Count the lines below that include the word "object", then give that number and no other words.

PROVIDED RECORDS Block Start

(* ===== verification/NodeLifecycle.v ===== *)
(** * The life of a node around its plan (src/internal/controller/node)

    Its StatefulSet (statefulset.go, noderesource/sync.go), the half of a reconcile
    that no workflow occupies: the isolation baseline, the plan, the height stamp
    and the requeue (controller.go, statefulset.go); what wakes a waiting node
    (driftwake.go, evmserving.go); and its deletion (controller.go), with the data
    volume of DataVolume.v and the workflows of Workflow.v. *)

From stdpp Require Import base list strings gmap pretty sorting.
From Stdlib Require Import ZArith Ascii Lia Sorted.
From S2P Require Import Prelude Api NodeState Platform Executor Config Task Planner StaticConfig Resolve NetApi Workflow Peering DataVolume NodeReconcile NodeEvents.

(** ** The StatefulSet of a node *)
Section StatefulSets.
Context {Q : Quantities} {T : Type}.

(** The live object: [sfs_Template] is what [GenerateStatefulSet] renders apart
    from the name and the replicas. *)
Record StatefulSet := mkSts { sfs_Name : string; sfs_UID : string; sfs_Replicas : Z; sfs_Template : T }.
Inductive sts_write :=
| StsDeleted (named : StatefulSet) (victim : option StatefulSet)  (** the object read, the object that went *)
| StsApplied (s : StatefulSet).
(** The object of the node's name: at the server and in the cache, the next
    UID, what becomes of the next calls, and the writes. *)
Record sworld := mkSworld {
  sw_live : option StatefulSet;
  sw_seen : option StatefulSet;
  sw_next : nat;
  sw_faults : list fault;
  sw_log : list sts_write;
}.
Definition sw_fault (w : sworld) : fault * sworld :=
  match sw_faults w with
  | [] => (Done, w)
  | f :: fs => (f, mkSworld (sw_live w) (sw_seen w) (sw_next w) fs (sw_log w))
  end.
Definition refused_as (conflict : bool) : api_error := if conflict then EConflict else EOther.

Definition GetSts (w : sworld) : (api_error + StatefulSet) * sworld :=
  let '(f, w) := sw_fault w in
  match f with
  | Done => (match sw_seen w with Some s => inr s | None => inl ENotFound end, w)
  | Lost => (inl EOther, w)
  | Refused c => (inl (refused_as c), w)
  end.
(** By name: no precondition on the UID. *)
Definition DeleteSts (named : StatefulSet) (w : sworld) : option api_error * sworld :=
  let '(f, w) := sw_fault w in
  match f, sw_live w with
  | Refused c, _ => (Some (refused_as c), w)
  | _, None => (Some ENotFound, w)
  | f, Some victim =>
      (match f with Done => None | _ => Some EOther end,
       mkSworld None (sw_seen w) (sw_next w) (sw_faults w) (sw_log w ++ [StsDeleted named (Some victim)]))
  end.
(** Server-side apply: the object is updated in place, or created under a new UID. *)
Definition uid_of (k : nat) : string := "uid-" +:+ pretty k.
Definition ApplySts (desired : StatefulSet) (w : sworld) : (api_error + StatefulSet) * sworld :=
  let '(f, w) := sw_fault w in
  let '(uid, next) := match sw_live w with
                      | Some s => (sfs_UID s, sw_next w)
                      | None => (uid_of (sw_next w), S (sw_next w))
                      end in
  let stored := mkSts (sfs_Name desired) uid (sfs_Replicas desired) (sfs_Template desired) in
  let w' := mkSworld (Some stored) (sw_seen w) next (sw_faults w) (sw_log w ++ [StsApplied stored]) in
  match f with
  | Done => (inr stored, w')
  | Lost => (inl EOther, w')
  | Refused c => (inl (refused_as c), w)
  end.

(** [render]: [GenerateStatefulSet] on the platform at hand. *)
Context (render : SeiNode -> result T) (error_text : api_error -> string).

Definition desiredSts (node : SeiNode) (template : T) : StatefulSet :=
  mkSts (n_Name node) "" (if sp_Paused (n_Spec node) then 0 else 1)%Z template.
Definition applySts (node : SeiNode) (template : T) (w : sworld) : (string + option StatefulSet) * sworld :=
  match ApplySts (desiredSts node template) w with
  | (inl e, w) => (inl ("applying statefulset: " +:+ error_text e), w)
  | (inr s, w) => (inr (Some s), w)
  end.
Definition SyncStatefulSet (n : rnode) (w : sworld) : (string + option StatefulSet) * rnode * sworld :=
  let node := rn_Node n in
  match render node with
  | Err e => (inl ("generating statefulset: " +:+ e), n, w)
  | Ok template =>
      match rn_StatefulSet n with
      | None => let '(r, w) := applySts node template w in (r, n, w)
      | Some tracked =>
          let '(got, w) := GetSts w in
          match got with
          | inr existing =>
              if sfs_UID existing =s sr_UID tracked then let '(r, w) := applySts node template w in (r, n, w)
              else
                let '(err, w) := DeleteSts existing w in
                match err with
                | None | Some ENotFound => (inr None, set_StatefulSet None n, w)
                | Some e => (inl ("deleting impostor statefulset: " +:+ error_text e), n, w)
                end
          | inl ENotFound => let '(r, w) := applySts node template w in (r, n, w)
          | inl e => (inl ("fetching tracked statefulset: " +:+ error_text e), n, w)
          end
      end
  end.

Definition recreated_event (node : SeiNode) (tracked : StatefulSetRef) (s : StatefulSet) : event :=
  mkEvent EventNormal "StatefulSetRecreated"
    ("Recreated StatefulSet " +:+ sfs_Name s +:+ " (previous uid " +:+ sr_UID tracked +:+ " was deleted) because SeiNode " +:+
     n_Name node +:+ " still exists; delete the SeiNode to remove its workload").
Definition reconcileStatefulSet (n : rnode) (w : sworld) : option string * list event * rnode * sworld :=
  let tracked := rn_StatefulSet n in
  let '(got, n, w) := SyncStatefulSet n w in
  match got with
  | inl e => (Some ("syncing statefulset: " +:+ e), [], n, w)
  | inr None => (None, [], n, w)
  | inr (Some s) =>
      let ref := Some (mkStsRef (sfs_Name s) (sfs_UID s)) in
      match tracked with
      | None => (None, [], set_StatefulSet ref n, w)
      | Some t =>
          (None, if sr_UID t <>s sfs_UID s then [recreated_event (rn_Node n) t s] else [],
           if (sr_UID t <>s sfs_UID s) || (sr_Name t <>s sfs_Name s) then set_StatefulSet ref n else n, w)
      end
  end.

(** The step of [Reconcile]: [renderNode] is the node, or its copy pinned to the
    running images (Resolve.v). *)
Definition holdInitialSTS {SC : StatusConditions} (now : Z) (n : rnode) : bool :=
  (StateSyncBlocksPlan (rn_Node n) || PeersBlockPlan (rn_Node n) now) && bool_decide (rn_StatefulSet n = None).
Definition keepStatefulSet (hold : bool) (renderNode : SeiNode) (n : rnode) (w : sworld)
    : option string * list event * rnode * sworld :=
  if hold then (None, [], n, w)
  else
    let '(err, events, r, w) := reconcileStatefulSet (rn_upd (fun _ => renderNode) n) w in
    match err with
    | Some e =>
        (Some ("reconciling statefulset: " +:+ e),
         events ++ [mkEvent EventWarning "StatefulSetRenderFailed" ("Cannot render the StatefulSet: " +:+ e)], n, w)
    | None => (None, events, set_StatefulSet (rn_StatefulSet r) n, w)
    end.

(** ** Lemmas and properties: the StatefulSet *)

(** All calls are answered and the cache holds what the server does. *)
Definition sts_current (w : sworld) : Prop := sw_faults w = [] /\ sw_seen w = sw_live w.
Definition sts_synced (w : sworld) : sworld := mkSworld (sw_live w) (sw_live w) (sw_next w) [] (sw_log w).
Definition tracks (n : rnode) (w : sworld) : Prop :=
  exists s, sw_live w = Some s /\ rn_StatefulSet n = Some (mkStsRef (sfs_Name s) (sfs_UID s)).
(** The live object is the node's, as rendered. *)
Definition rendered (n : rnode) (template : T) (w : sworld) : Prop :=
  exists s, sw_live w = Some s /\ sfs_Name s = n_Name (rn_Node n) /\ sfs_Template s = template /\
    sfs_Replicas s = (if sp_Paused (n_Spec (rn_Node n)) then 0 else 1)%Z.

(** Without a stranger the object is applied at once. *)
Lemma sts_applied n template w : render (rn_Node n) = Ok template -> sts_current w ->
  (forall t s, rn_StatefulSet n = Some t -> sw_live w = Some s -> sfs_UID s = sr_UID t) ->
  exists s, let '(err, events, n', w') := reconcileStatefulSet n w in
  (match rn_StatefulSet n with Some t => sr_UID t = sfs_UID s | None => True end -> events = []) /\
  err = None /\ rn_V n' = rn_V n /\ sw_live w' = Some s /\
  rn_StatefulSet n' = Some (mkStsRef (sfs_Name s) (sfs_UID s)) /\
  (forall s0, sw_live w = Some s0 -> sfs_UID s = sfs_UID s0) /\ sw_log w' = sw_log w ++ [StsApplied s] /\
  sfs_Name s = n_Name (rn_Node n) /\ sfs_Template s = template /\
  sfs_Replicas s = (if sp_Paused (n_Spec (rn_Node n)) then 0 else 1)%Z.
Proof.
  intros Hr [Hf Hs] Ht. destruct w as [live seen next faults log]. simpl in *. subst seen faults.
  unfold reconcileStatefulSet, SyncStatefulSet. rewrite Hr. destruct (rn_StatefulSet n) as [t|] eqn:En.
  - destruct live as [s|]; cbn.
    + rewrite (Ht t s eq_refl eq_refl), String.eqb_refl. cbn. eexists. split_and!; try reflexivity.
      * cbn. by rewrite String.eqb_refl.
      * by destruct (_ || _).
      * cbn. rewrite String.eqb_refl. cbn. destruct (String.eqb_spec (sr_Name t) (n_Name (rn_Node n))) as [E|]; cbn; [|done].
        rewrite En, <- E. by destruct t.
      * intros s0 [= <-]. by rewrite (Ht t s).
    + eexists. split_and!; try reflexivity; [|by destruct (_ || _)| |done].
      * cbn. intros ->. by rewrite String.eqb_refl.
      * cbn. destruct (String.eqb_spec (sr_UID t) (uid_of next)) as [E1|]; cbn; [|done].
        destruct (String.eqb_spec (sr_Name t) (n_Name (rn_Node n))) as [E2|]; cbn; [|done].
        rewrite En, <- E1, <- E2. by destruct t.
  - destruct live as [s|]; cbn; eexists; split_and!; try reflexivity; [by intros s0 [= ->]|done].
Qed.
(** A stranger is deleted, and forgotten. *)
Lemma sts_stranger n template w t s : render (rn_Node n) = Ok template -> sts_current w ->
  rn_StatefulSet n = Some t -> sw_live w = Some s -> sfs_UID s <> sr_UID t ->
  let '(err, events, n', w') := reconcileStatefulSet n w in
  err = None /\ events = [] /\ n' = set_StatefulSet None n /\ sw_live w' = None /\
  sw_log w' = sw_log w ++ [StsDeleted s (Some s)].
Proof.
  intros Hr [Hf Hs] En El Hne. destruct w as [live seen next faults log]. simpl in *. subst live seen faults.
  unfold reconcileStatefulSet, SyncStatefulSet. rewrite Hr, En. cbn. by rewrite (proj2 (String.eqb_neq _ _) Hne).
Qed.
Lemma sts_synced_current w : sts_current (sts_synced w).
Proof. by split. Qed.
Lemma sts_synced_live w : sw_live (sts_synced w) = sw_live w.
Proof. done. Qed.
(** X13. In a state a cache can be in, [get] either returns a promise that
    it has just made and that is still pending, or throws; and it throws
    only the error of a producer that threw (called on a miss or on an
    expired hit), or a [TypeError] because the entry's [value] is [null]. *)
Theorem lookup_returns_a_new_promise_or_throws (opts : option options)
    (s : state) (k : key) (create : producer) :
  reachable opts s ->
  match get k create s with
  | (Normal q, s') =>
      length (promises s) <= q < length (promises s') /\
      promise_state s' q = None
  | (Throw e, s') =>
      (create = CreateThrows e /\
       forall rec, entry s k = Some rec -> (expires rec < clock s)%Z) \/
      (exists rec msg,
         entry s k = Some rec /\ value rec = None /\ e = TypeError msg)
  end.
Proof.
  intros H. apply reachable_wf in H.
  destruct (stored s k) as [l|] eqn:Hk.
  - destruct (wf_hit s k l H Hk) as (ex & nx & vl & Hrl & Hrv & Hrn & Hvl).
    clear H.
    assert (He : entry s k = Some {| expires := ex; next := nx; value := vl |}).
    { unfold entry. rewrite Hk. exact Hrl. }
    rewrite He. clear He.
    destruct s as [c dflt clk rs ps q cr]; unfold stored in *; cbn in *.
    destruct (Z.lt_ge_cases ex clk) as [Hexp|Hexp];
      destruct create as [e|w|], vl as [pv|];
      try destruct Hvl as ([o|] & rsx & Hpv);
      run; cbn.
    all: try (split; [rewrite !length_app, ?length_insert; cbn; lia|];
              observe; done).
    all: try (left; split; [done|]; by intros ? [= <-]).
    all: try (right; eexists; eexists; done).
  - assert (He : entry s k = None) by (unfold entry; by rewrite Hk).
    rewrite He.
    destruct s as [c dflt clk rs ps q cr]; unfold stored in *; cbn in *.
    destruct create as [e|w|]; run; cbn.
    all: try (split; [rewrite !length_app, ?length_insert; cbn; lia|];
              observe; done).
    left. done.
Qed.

PROVIDED RECORDS Block End

* **WRITTEN SOLUTION**: 6